(PROVIDED MATERIAL Opens)
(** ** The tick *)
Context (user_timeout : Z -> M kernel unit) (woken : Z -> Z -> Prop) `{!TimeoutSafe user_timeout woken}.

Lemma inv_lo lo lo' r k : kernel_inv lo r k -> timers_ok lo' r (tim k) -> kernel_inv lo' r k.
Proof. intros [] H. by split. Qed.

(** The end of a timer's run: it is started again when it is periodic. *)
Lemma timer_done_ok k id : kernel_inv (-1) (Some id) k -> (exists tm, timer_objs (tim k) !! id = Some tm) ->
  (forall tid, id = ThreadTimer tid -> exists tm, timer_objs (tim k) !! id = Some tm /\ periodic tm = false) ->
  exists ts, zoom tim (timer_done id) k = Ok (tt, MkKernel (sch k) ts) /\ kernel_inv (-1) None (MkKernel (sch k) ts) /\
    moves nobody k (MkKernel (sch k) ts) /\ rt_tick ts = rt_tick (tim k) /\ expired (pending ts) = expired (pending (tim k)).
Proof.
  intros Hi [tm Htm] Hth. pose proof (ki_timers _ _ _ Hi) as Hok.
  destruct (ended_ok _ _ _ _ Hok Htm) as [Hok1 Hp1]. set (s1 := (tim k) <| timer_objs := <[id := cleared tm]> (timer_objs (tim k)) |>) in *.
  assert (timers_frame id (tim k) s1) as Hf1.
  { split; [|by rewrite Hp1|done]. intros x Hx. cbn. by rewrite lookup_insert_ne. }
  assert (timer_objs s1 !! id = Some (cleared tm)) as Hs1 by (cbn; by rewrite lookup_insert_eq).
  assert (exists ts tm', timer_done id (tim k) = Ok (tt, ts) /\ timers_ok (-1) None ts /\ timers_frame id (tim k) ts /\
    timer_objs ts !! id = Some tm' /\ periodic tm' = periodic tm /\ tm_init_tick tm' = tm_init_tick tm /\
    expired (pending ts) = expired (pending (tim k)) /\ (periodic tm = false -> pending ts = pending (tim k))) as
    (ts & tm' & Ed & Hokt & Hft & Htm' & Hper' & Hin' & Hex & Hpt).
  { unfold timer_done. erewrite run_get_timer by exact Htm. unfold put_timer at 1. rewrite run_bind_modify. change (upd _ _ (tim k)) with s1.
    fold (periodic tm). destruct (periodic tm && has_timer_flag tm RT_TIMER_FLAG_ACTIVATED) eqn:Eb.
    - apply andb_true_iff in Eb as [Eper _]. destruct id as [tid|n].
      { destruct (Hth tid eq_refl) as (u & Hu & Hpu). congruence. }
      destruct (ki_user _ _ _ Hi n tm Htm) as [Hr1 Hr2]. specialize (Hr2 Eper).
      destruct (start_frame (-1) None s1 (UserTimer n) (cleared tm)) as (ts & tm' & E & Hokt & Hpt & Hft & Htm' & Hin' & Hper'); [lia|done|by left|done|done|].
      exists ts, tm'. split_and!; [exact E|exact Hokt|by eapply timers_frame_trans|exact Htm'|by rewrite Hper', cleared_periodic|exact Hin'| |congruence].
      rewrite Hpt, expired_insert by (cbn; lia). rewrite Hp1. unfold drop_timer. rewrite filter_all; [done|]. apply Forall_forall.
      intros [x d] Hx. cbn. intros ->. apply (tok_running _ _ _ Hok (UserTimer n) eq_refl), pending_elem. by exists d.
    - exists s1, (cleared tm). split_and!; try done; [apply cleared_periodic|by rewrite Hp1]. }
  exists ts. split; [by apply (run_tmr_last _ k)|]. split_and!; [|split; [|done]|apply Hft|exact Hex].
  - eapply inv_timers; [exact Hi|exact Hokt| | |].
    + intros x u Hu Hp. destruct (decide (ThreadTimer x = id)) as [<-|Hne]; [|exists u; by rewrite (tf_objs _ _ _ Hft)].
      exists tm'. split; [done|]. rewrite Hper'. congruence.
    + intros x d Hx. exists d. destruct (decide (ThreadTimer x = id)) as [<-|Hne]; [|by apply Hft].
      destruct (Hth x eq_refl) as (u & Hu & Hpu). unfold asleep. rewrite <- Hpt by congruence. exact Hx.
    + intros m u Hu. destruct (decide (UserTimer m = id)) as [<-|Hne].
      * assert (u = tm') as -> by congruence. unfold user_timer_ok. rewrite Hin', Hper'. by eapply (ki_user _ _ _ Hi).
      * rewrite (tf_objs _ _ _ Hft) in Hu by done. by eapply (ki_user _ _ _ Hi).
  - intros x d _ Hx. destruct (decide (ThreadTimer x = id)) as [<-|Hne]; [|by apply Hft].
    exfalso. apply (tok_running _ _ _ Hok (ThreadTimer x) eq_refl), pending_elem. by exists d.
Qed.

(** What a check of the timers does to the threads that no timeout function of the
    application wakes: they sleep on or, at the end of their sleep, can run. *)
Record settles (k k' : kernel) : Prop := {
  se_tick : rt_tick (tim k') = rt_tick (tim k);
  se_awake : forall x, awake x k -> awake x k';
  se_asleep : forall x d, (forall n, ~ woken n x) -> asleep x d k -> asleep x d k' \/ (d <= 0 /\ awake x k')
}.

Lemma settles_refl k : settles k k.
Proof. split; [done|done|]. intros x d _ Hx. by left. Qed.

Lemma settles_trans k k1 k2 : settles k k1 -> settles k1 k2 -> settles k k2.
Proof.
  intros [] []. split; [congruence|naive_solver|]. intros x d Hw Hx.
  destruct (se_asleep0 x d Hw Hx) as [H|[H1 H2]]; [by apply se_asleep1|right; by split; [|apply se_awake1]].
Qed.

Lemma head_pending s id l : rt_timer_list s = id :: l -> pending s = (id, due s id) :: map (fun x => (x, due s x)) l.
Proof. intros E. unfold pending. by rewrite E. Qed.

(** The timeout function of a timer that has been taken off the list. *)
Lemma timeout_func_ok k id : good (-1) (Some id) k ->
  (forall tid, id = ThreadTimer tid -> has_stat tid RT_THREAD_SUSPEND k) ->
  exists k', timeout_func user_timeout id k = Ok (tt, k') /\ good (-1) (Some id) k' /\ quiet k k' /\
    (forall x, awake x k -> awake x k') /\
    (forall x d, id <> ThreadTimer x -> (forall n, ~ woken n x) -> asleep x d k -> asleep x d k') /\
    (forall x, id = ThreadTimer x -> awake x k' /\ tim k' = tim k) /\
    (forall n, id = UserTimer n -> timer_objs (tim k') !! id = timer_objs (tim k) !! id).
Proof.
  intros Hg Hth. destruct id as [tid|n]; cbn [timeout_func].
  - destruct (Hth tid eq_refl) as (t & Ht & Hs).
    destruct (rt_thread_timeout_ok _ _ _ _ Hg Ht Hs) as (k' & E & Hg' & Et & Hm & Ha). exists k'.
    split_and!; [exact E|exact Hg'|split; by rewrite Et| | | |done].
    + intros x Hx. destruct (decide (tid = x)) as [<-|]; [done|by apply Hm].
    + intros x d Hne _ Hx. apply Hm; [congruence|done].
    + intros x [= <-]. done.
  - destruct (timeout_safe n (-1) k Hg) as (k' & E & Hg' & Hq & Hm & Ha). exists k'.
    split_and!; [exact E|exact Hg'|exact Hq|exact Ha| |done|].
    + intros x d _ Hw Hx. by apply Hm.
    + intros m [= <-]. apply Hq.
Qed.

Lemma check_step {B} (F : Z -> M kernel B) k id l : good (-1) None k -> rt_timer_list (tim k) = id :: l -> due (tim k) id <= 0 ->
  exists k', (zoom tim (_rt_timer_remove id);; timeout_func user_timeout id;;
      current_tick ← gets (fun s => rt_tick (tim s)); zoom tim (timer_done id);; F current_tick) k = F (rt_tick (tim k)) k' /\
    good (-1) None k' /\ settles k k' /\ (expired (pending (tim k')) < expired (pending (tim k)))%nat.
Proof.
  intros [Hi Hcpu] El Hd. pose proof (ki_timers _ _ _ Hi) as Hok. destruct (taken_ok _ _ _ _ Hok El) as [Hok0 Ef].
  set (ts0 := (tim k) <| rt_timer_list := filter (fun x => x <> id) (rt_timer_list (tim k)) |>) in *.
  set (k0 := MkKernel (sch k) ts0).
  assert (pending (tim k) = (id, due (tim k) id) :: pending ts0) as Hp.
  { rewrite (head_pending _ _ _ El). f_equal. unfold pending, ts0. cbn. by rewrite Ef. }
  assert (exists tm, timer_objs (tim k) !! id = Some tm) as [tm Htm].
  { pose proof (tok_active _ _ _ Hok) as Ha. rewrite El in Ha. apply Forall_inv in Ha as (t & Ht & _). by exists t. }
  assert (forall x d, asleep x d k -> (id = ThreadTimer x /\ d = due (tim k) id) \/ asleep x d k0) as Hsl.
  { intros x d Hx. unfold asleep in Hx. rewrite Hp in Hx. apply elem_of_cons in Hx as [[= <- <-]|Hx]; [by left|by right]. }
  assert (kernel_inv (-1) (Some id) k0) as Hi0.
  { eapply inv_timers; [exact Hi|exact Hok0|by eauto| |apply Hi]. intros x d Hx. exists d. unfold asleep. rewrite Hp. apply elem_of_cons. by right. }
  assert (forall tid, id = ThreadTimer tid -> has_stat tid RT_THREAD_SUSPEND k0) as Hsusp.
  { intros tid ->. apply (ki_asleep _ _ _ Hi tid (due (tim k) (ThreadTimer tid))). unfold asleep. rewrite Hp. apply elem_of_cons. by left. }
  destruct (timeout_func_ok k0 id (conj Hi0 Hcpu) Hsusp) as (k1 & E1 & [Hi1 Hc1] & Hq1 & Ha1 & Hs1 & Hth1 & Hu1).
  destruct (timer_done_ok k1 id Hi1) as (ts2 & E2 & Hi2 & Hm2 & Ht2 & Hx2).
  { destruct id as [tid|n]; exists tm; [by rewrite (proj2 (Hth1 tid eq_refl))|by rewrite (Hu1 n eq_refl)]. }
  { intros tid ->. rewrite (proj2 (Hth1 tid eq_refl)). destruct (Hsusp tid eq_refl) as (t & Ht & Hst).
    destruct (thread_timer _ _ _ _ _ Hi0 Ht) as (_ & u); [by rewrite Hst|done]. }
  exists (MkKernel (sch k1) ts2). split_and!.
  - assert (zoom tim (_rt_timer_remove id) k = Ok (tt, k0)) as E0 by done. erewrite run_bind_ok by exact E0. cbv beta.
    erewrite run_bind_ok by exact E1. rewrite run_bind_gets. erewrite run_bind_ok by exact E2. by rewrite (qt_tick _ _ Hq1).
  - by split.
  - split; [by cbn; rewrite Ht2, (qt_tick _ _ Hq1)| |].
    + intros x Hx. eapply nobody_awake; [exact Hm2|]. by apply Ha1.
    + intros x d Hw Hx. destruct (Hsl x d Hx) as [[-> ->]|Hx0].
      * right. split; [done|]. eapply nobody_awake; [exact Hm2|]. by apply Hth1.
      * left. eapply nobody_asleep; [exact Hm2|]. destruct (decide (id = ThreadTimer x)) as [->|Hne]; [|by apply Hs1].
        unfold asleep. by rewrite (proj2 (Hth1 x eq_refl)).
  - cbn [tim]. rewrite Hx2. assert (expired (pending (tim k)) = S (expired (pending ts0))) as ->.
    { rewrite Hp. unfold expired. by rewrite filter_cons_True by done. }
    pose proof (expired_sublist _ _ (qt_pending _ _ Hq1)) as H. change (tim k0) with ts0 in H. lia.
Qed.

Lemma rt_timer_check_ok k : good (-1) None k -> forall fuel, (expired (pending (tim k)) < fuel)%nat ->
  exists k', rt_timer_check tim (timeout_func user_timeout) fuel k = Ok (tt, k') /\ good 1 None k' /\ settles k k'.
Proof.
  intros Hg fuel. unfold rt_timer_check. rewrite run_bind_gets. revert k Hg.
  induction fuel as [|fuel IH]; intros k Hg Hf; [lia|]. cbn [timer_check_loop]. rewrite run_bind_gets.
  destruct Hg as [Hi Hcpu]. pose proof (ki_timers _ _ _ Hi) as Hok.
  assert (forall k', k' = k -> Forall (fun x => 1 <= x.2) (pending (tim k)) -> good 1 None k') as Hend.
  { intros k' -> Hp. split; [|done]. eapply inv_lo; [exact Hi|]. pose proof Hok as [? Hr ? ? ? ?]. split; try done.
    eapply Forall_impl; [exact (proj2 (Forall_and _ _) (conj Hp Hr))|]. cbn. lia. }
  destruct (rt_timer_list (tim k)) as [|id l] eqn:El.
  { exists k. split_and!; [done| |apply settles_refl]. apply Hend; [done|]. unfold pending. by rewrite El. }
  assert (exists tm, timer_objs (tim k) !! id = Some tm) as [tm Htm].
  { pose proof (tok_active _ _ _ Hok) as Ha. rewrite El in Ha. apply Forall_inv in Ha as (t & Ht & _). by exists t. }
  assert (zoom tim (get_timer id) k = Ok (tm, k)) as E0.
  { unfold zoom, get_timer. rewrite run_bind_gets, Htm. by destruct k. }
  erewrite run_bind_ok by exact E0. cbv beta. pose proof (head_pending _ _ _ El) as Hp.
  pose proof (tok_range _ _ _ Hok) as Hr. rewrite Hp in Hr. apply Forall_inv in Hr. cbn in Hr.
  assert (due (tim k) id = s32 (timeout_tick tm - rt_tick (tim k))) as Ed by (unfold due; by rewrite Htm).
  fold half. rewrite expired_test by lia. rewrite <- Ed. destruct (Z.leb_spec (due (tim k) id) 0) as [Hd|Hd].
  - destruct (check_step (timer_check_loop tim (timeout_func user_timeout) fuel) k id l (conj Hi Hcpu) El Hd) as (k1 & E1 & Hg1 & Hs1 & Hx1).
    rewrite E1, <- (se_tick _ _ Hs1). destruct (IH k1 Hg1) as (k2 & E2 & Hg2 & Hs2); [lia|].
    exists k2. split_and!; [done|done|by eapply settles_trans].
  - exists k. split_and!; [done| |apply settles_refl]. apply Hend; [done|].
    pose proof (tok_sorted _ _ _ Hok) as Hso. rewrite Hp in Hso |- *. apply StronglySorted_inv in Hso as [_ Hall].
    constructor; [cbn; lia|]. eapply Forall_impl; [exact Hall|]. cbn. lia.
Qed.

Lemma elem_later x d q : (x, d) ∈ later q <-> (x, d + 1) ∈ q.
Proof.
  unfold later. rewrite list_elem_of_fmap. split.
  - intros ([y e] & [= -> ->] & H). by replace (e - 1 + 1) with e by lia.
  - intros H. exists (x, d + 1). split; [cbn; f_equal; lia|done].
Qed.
(PROVIDED MATERIAL Closes)
Pull each line containing the word "conj" out of the data above.

### PROBLEM SOLUTION
  destruct (timeout_func_ok k0 id (conj Hi0 Hcpu) Hsusp) as (k1 & E1 & [Hi1 Hc1] & Hq1 & Ha1 & Hs1 & Hth1 & Hu1).
    eapply Forall_impl; [exact (proj2 (Forall_and _ _) (conj Hp Hr))|]. cbn. lia. }
  - destruct (check_step (timer_check_loop tim (timeout_func user_timeout) fuel) k id l (conj Hi Hcpu) El Hd) as (k1 & E1 & Hg1 & Hs1 & Hx1).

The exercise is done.